- _INSTRUCTIONS FOR THE TASK_:
Of the records that follow, copy only the lines from the line containing "split; [unfold init_userstack;" to the line containing "a [syscall] instruction, which", both included, exactly as written.

[Dataset records]
(** [mmap_at] of a range that is free: what the regions and the trace are then. *)
Lemma mmap_at_free w addr sz dp pr fl fd off p :
  winv w -> 0 < addr -> addr mod 4096 = 0 -> 0 < sz <= 2 ^ 31 -> sz mod 4096 = 0 -> addr + sz <= user_addr_max ->
  (forall y r, heap (w_mm w) !! y = Some r -> ~ overlaps (key addr sz) r) ->
  host_mmap (w_trace w) sz dp (linux_to_darwin_mflags fl) fd off = inl p -> p mod 4096 = 0 -> (forall tr, hv_vm_map_ok tr = true) ->
  exists w', mmap_at addr sz dp pr fl fd off w = Done addr w' /\ same_frame w w' /\
    (forall a, aspace (w_mm w') a = if (addr <=? a) && (a <? addr + sz) then Some (u64 (p + a - addr), pr, fl, fd)
                                    else aspace (w_mm w) a) /\
    w_trace w' = HvMap p addr sz (linux_mprot_to_hv_mflag pr) :: HvUnmap addr sz ::
      HMmap sz dp (linux_to_darwin_mflags fl) fd off (Some p) :: w_trace w.
Proof.
  intros Hw Ha Hal Hs Hsal Ht Hno Hp Hpal Hhv. unfold user_addr_max in Ht.
  assert (roundup sz PAGE = sz) as Hr by (change PAGE with 4096; apply roundup_aligned; lia).
  set (w1 := mk_world (w_mm w) (w_vkern w) (noah_kern_brk w) (HMmap sz dp (linux_to_darwin_mflags fl) fd off (Some p) :: w_trace w)).
  assert (reg_ok (mk_region p addr sz pr fl fd (s32 off))) as Hreg by (constructor; cbn; lia).
  destruct (record_map_ok w1 p addr sz pr fl fd (s32 off) (linux_mprot_to_hv_mflag pr)) as (w' & E & Hm & Hf & _ & Has & _ & Htr); try done.
  { apply (inv_mm _ Hw). }
  exists w'. split_and!; try done; [|by destruct Hf].
  unfold mmap_at. erewrite (bind_Done get) by reflexivity. cbv zeta. rewrite Hp.
  erewrite bind_Done by reflexivity. erewrite bind_Done; [exact E|]. unfold do_munmap.
  rewrite (proj2 (is_page_aligned_spec _)) by done. cbv zeta. cbn [negb]. erewrite (bind_Done get) by reflexivity. rewrite Hr.
  pose proof (find_region_range_spec _ (inv_mm _ Hw) addr sz) as Hfr. cbn [w_mm].
  destruct (find_region_range addr sz (w_mm w)) as [y|]; [|reflexivity].
  destruct Hfr as (r & Hy & Ho); [lia..|]. by destruct (Hno y r).
Qed.

(** A fresh anonymous mapping, as [exec] makes them. *)
Lemma map_fresh x addr sz pr p : can_map x addr sz p ->
  exists w, do_mmap addr sz RW pr exec_flags (-1) 0 (xworld x) = Done addr w /\ winv w /\ w_vkern w = u_vkern (x_um x) /\
    (forall a, aspace (w_mm w) a = if (addr <=? a) && (a <? addr + sz) then Some (u64 (p + a - addr), pr, mmap_flags exec_flags, -1)
                                   else aspace (u_mm (x_um x)) a) /\
    w_trace w = HvMap p addr sz (linux_mprot_to_hv_mflag pr) :: HvUnmap addr sz ::
      HMmap sz RW (linux_to_darwin_mflags (mmap_flags exec_flags)) (-1) 0 (Some p) :: x_calls x.
Proof.
  intros [Hw [Ha Hal] [Hs Hsal] Ht Hno Hp [Hpal _] Hhv].
  assert (roundup sz PAGE = sz) as Hr by (change PAGE with 4096; apply roundup_aligned; lia).
  destruct (mmap_at_free (xworld x) addr sz RW pr (mmap_flags exec_flags) (-1) 0 p) as (w & E & Hf & Has & Htr); try done; [lia|].
  assert (do_mmap addr sz RW pr exec_flags (-1) 0 (xworld x) = Done addr w) as Ed.
  { rewrite do_mmap_eq by done. erewrite bind_Done by reflexivity. by rewrite Hr. }
  exists w. split_and!; try done; [|apply (sf_vkern _ _ Hf)].
  assert (mmap_guard user_addr_max (xworld x) addr sz exec_flags) as Hg.
  { unfold mmap_guard, user_addr_max in *. change (testf _ _) with true. cbv iota. rewrite Hr. lia. }
  apply (ensures_elim _ _ _ _ _ (do_mmap_inv (xworld x) addr sz RW pr exec_flags (-1) 0 Hw Hg) Ed).
Qed.

(** The state after an operation that mapped the fresh host memory at [p]. *)
Lemma lw_mapped {A} (c : M world A) x a w ha ga sz hvp dp fl fd off p : c (xworld x) = Done a w ->
  w_trace w = HvMap ha ga sz hvp :: HvUnmap ga sz :: HMmap sz dp fl fd off (Some p) :: x_calls x ->
  exists x', lw c x = Done a x' /\ xworld x' = w /\ x_task x' = tset_kern (set_um (x_um x') (t_kern (x_task x))) (x_task x) /\
    forall h, hmem (x_um x') h = if (p <=? h) && (h <? p + sz) then fresh_bytes (drop 2 (x_calls x')) h else hmem (x_um x) h.
Proof.
  intros E Htr. unfold lw. fold (xworld x). rewrite E. eexists. split; [done|]. split; [by destruct w|]. split; [done|].
  intros h. cbn [hmem x_um t_um x_task t_kern tset_kern set_um k_um x_calls]. rewrite Htr. cbn [length drop].
  replace (S (S (S (length (x_calls x)))) - length (x_calls x))%nat with 3%nat by lia. done.
Qed.

Lemma lw_map x addr sz pr p : can_map x addr sz p -> exists x', lw (do_mmap addr sz RW pr exec_flags (-1) 0) x = Done addr x' /\
  winv (xworld x') /\ buffer_ok (x_um x') addr sz /\
  (forall a, aspace (u_mm (x_um x')) a = if (addr <=? a) && (a <? addr + sz) then Some (u64 (p + a - addr), pr, mmap_flags exec_flags, -1)
                                         else aspace (u_mm (x_um x)) a) /\ u_vkern (x_um x') = u_vkern (x_um x) /\
  (forall h, hmem (x_um x') h = if (p <=? h) && (h <? p + sz) then fresh_bytes (drop 2 (x_calls x')) h else hmem (x_um x) h).
Proof.
  intros Hc. destruct (map_fresh x addr sz pr p Hc) as (w & E & Hw & Hv & Has & Htr).
  destruct (lw_mapped _ _ _ _ _ _ _ _ _ _ _ _ _ E Htr) as (x' & E' & <- & _ & Hh). exists x'. split_and!; try done.
  destruct Hc. unfold user_addr_max in *. apply (linear_buffer _ _ _ p); try lia; [split; apply Hw|].
  intros i Hi. change (u_mm (x_um x')) with (w_mm (xworld x')). rewrite Has.
  destruct (Z.leb_spec addr (addr + i)), (Z.ltb_spec (addr + i) (addr + sz)); try lia. cbn. do 2 f_equal. lia.
Qed.

(** An [mmap] at an address of the code's choosing *)
Lemma mmap_free_top w addr len dp pr flags fd off p :
  let top := current_mmap_top (w_mm w) in
  let sz := roundup len PAGE in
  winv w -> 0 <= addr -> addr mod 4096 = 0 -> 0 < len <= 2 ^ 31 - 4096 -> top + sz <= user_addr_max -> flags_ok flags ->
  testf (mmap_flags flags) LINUX_MAP_FIXED = false ->
  (forall y r, heap (w_mm w) !! y = Some r -> ~ overlaps (key top sz) r) ->
  host_mmap (w_trace w) sz dp (linux_to_darwin_mflags (mmap_flags flags)) (mmap_fd flags fd) (mmap_off flags off) = inl p ->
  p mod 4096 = 0 -> (forall tr, hv_vm_map_ok tr = true) ->
  exists w', do_mmap addr len dp pr flags fd off w = Done top w' /\ winv w' /\ w_vkern w' = w_vkern w /\
    (forall a, aspace (w_mm w') a = if (top <=? a) && (a <? top + sz) then Some (u64 (p + a - top), pr, mmap_flags flags, mmap_fd flags fd)
                                    else aspace (w_mm w) a) /\
    w_trace w' = HvMap p top sz (linux_mprot_to_hv_mflag pr) :: HvUnmap top sz ::
      HMmap sz dp (linux_to_darwin_mflags (mmap_flags flags)) (mmap_fd flags fd) (mmap_off flags off) (Some p) :: w_trace w.
Proof.
  intros top sz Hw Ha0 Hal Hl Hu Hfl Hfix Hno Hh Hp Hhv.
  pose proof (inv_top _ Hw) as Ht. pose proof (inv_top_al _ Hw) as Hta. fold top in Ht, Hta.
  destruct (roundup_spec len 4096) as [Hr1 Hr2]; [lia..|]. change PAGE with 4096 in *. fold sz in Hr1, Hr2.
  set (w1 := mk_world (set_mmap_top (top + sz) (w_mm w)) (w_vkern w) (noah_kern_brk w) (w_trace w)).
  assert (winv w1) as Hw1 by (apply winv_top; [done|lia|by rewrite Zplus_mod, Hr2, Hta]).
  destruct (mmap_at_free w1 top sz dp pr (mmap_flags flags) (mmap_fd flags fd) (mmap_off flags off) p) as (w' & E & Hf & Has & Htr);
    try done; try lia.
  assert (do_mmap addr len dp pr flags fd off w = Done top w') as Ed.
  { rewrite (do_mmap_eq addr len) by done. rewrite Hfix. unfold alloc_region. msimp. unfold on_mm. simpl.
    change PAGE with 4096. unfold user_addr_max in *. fold sz. rewrite (roundup_aligned sz 4096) by (done || lia).
    fold top. rewrite (wrap_small 64 (top + _)), wrap_small by lia. replace (top + sz - sz) with top by lia. exact E. }
  exists w'. split_and!; try done; [|apply (sf_vkern _ _ Hf)].
  assert (mmap_guard user_addr_max w addr len flags) as Hg.
  { unfold mmap_guard, user_addr_max in *. rewrite Hfix. change PAGE with 4096. fold sz. lia. }
  apply (ensures_elim _ _ _ _ _ (do_mmap_inv w addr len dp pr flags fd off Hw Hg) Ed).
Qed.

(** C24: The stack a program starts with.  [init_userstack] always returns when the
    host provides the stack's memory and the strings fit; the program then finds at
    its stack pointer the number of arguments, the addresses of the arguments, a null
    word, the addresses of the environment strings, a null word and the auxiliary
    vector, in this order and with no gap; every address is that of the string it
    stands for, complete with its terminating NUL, and [AT_RANDOM] is the address of
    sixteen bytes of the stack. *)
Theorem userstack_layout x argv envp exe_base ehdr global_offset interp_base p :
  can_map x stack_low STACK_SIZE p -> Forall no_nul argv -> Forall no_nul envp ->
  let len := Z.of_nat (length ((argv ≫= cstr) ++ (envp ≫= cstr))) in
  16 + roundup len 8 + 8 * (Z.of_nat (length argv) + Z.of_nat (length envp) + 19) <= STACK_SIZE -> len <= STACK_SIZE ->
  exists x' pargs penv rnd, init_userstack argv envp exe_base ehdr global_offset interp_base x = Done tt x' /\
    (forall i v, (Z.of_nat (length argv) :: pargs ++ 0 :: penv ++ 0 :: flat (auxv interp_base ehdr exe_base global_offset rnd)) !! i = Some v ->
       word_at (x_um x') (t_regs (x_task x') RSP + 8 * Z.of_nat i) v) /\
    Forall2 (string_at (x_um x')) pargs argv /\ Forall2 (string_at (x_um x')) penv envp /\
    stack_low <= t_regs (x_task x') RSP /\ t_regs (x_task x') RSP < rnd /\ rnd + 16 = STACK_TOP.
Proof.
  intros Hc Ha He len Hsz Hlen. destruct (lw_map x stack_low STACK_SIZE (Z.lor LINUX_PROT_READ LINUX_PROT_WRITE) p Hc) as (x0 & E0 & _ & Hb & _).
  destruct (fill_userstack_ok x0 argv envp exe_base ehdr global_offset interp_base Hb Ha He Hsz Hlen) as (x' & rnd & base & rest & E & Hs & Er & Et).
  exists x', (addrs base argv), (addrs (base + Z.of_nat (length (argv ≫= cstr))) envp), rnd.
  split; [unfold init_userstack; rewrite (bind_Done _ _ _ _ _ E0); exact E|]. fold len in Er.
  set (ws := start_words _ _ _ _) in Hs. pose proof (sa_rsp _ _ _ Hs) as Hsp. pose proof (sa_low _ _ _ Hs) as Hlo. rewrite <- Hsp in Hs.
  destruct (stack_split _ _ _ _ Hs) as [(B1 & E1) (B2 & E2)]. rewrite Hsp, words_length in B2, E2.
  replace (base - 8 * Z.of_nat (length ws) + Z.of_nat (8 * length ws)) with base in B2, E2 by lia.
  destruct (roundup8 len) as [Hr _]; [rewrite (proj2 (proj2 stack_consts)) in *; lia|].
  rewrite <- (app_assoc (argv ≫= cstr)) in B2, E2. set (env := (envp ≫= cstr) ++ rest) in *. rewrite length_app in B2.
  apply bytes_split in E2 as [E2 E3]; [|apply (buffer_mapped _ _ _ _ _ B2); lia]. unfold env in *. rewrite length_app in B2.
  apply bytes_split in E3 as [E3 _]; [|apply (buffer_mapped _ _ _ _ _ B2); lia]. split_and!.
  - intros i v Hi. by apply (words_at _ ws).
  - apply strings_at; [|done]. apply (buffer_sub _ _ _ _ _ B2); lia.
  - apply strings_at; [|done]. apply (buffer_sub _ _ _ _ _ B2); lia.
  - by rewrite Hsp.
  - rewrite Hsp. unfold ws. rewrite start_words_length. lia.
  - done.
Qed.
(* ===== verification/Fork.v ===== *)
(** * Forking ([lib/vmm.c], [include/x86/vmx.h], [src/proc/fork.c])

    A process has one virtual machine, which does not survive [fork]: the parent
    saves its virtual CPU, destroys the machine, forks, and both processes build a
    new machine from the saved registers and the regions of [struct mm].  A thread
    gets a virtual CPU of its own, started from the saved state of its creator.

    The state of the FPU and the MSRs ([init_msr]) has no counterpart in the model;
    of the list of virtual CPUs it keeps the length. *)

From S2P Require Import Prelude RBTree Const Errno Conv Mm Mmap MmapFacts MmInv MmSys UserMem FdTable Kernel Task Signal Exec.

(** ** [include/x86/vmx.h] *)

Inductive vmcs_entry := FIELD (x : string) | MASK (x : string).
(* ===== verification/MainLoop.v ===== *)
(** * The main loop ([src/main.c], [include/syscall.h], [src/base.c])

    [main_loop] runs the guest until it leaves the virtual machine and handles the exit:
    a [syscall] instruction, which is an invalid opcode in the guest, is dispatched
    through the table of system calls; other exceptions end the process; violations of
    the guest-physical map become signals.  A signal is handled by another [main_loop]
    nested in the first.  What the guest does between two exits is a parameter. *)

From S2P Require Import Prelude RBTree Const Errno Conv Mm Mmap MmapFacts MmInv MmSys UserMem FdTable.
From S2P Require Import Kernel Files Path FileOps PathOps FdSys Task Signal Exec Fork PageTable Boot.

(** ** [include/syscall.h] *)

Definition SYSCALLS_0 : list (Z * string) :=
  [(0, "read"); (1, "write"); (2, "open"); (3, "close"); (4, "stat"); (5, "fstat"); (6, "lstat"); (7, "poll");
   (8, "lseek"); (9, "mmap"); (10, "mprotect"); (11, "munmap"); (12, "brk"); (13, "rt_sigaction");
   (14, "rt_sigprocmask"); (15, "rt_sigreturn"); (16, "ioctl"); (17, "pread64"); (18, "pwrite64"); (19, "readv");
   (20, "writev"); (21, "access"); (22, "pipe"); (23, "select"); (24, "sched_yield"); (25, "mremap");
   (26, "msync"); (27, "unimplemented"); (28, "madvise"); (29, "shmget"); (30, "shmat"); (31, "shmctl");
   (32, "dup"); (33, "dup2"); (34, "unimplemented"); (35, "nanosleep"); (36, "getitimer"); (37, "alarm");
   (38, "setitimer"); (39, "getpid"); (40, "unimplemented"); (41, "socket"); (42, "connect"); (43, "accept");
   (44, "sendto"); (45, "recvfrom"); (46, "sendmsg"); (47, "recvmsg"); (48, "shutdown"); (49, "bind");
   (50, "listen"); (51, "getsockname"); (52, "getpeername"); (53, "socketpair"); (54, "setsockopt");
   (55, "getsockopt"); (56, "clone"); (57, "fork"); (58, "vfork"); (59, "execve"); (60, "exit"); (61, "wait4");
   (62, "kill"); (63, "uname"); (64, "semget"); (65, "semop"); (66, "semctl"); (67, "unimplemented");
   (68, "unimplemented"); (69, "unimplemented"); (70, "unimplemented"); (71, "unimplemented"); (72, "fcntl");
   (73, "flock"); (74, "fsync"); (75, "fdatasync"); (76, "unimplemented"); (77, "ftruncate"); (78, "getdents");
   (79, "getcwd"); (80, "chdir"); (81, "fchdir"); (82, "rename"); (83, "mkdir"); (84, "rmdir"); (85, "creat");
   (86, "link"); (87, "unlink"); (88, "symlink"); (89, "readlink"); (90, "chmod"); (91, "fchmod"); (92, "chown");
   (93, "fchown"); (94, "lchown"); (95, "umask"); (96, "gettimeofday"); (97, "getrlimit"); (98, "getrusage");
   (99, "sysinfo"); (100, "unimplemented"); (101, "ptrace"); (102, "getuid"); (103, "unimplemented");
   (104, "getgid"); (105, "setuid"); (106, "setgid"); (107, "geteuid"); (108, "getegid"); (109, "setpgid")]%string.

Definition SYSCALLS_1 : list (Z * string) :=
  [(110, "getppid"); (111, "getpgrp"); (112, "setsid"); (113, "unimplemented"); (114, "unimplemented");
   (115, "getgroups"); (116, "setgroups"); (117, "setresuid"); (118, "getresuid"); (119, "setresgid");
   (120, "getresgid"); (121, "getpgid"); (122, "unimplemented"); (123, "unimplemented"); (124, "getsid");
   (125, "capget"); (126, "unimplemented"); (127, "rt_sigpending"); (128, "unimplemented");
   (129, "unimplemented"); (130, "rt_sigsuspend"); (131, "sigaltstack"); (132, "utime"); (133, "mknod");
   (134, "uselib"); (135, "unimplemented"); (136, "unimplemented"); (137, "statfs"); (138, "fstatfs");
   (139, "unimplemented"); (140, "getpriority"); (141, "setpriority"); (142, "unimplemented");
   (143, "unimplemented"); (144, "unimplemented"); (145, "unimplemented"); (146, "unimplemented");
   (147, "unimplemented"); (148, "unimplemented"); (149, "mlock"); (150, "munlock"); (151, "unimplemented");
   (152, "unimplemented"); (153, "unimplemented"); (154, "unimplemented"); (155, "unimplemented");
   (156, "unimplemented"); (157, "prctl"); (158, "arch_prctl"); (159, "unimplemented"); (160, "setrlimit");
   (161, "chroot"); (162, "sync"); (163, "unimplemented"); (164, "unimplemented"); (165, "unimplemented");
   (166, "unimplemented"); (167, "unimplemented"); (168, "unimplemented"); (169, "unimplemented");
   (170, "unimplemented"); (171, "unimplemented"); (172, "unimplemented"); (173, "unimplemented");
   (174, "unimplemented"); (175, "unimplemented"); (176, "unimplemented"); (177, "unimplemented");
   (178, "unimplemented"); (179, "unimplemented"); (180, "nfsservctl"); (181, "getpmsg"); (182, "putpmsg");
   (183, "afs_syscall"); (184, "tuxcall"); (185, "security"); (186, "gettid"); (187, "unimplemented");
   (188, "setxattr"); (189, "unimplemented"); (190, "fsetxattr"); (191, "getxattr"); (192, "unimplemented");
   (193, "fgetxattr"); (194, "unimplemented"); (195, "unimplemented"); (196, "flistxattr");
   (197, "unimplemented"); (198, "unimplemented"); (199, "unimplemented"); (200, "unimplemented"); (201, "time");
   (202, "futex"); (203, "unimplemented"); (204, "sched_getaffinity"); (205, "set_thread_area");
   (206, "unimplemented"); (207, "unimplemented"); (208, "unimplemented"); (209, "unimplemented");
   (210, "unimplemented"); (211, "get_thread_area"); (212, "unimplemented"); (213, "unimplemented");
   (214, "epoll_ctl_old"); (215, "epoll_wait_old"); (216, "unimplemented"); (217, "getdents64");
   (218, "set_tid_address"); (219, "unimplemented")]%string.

- _COMPLETED TASK_:
  split; [unfold init_userstack; rewrite (bind_Done _ _ _ _ _ E0); exact E|]. fold len in Er.
  set (ws := start_words _ _ _ _) in Hs. pose proof (sa_rsp _ _ _ Hs) as Hsp. pose proof (sa_low _ _ _ Hs) as Hlo. rewrite <- Hsp in Hs.
  destruct (stack_split _ _ _ _ Hs) as [(B1 & E1) (B2 & E2)]. rewrite Hsp, words_length in B2, E2.
  replace (base - 8 * Z.of_nat (length ws) + Z.of_nat (8 * length ws)) with base in B2, E2 by lia.
  destruct (roundup8 len) as [Hr _]; [rewrite (proj2 (proj2 stack_consts)) in *; lia|].
  rewrite <- (app_assoc (argv ≫= cstr)) in B2, E2. set (env := (envp ≫= cstr) ++ rest) in *. rewrite length_app in B2.
  apply bytes_split in E2 as [E2 E3]; [|apply (buffer_mapped _ _ _ _ _ B2); lia]. unfold env in *. rewrite length_app in B2.
  apply bytes_split in E3 as [E3 _]; [|apply (buffer_mapped _ _ _ _ _ B2); lia]. split_and!.
  - intros i v Hi. by apply (words_at _ ws).
  - apply strings_at; [|done]. apply (buffer_sub _ _ _ _ _ B2); lia.
  - apply strings_at; [|done]. apply (buffer_sub _ _ _ _ _ B2); lia.
  - by rewrite Hsp.
  - rewrite Hsp. unfold ws. rewrite start_words_length. lia.
  - done.
Qed.
(* ===== verification/Fork.v ===== *)
(** * Forking ([lib/vmm.c], [include/x86/vmx.h], [src/proc/fork.c])

    A process has one virtual machine, which does not survive [fork]: the parent
    saves its virtual CPU, destroys the machine, forks, and both processes build a
    new machine from the saved registers and the regions of [struct mm].  A thread
    gets a virtual CPU of its own, started from the saved state of its creator.

    The state of the FPU and the MSRs ([init_msr]) has no counterpart in the model;
    of the list of virtual CPUs it keeps the length. *)

From S2P Require Import Prelude RBTree Const Errno Conv Mm Mmap MmapFacts MmInv MmSys UserMem FdTable Kernel Task Signal Exec.

(** ** [include/x86/vmx.h] *)

Inductive vmcs_entry := FIELD (x : string) | MASK (x : string).
(* ===== verification/MainLoop.v ===== *)
(** * The main loop ([src/main.c], [include/syscall.h], [src/base.c])

    [main_loop] runs the guest until it leaves the virtual machine and handles the exit:
    a [syscall] instruction, which is an invalid opcode in the guest, is dispatched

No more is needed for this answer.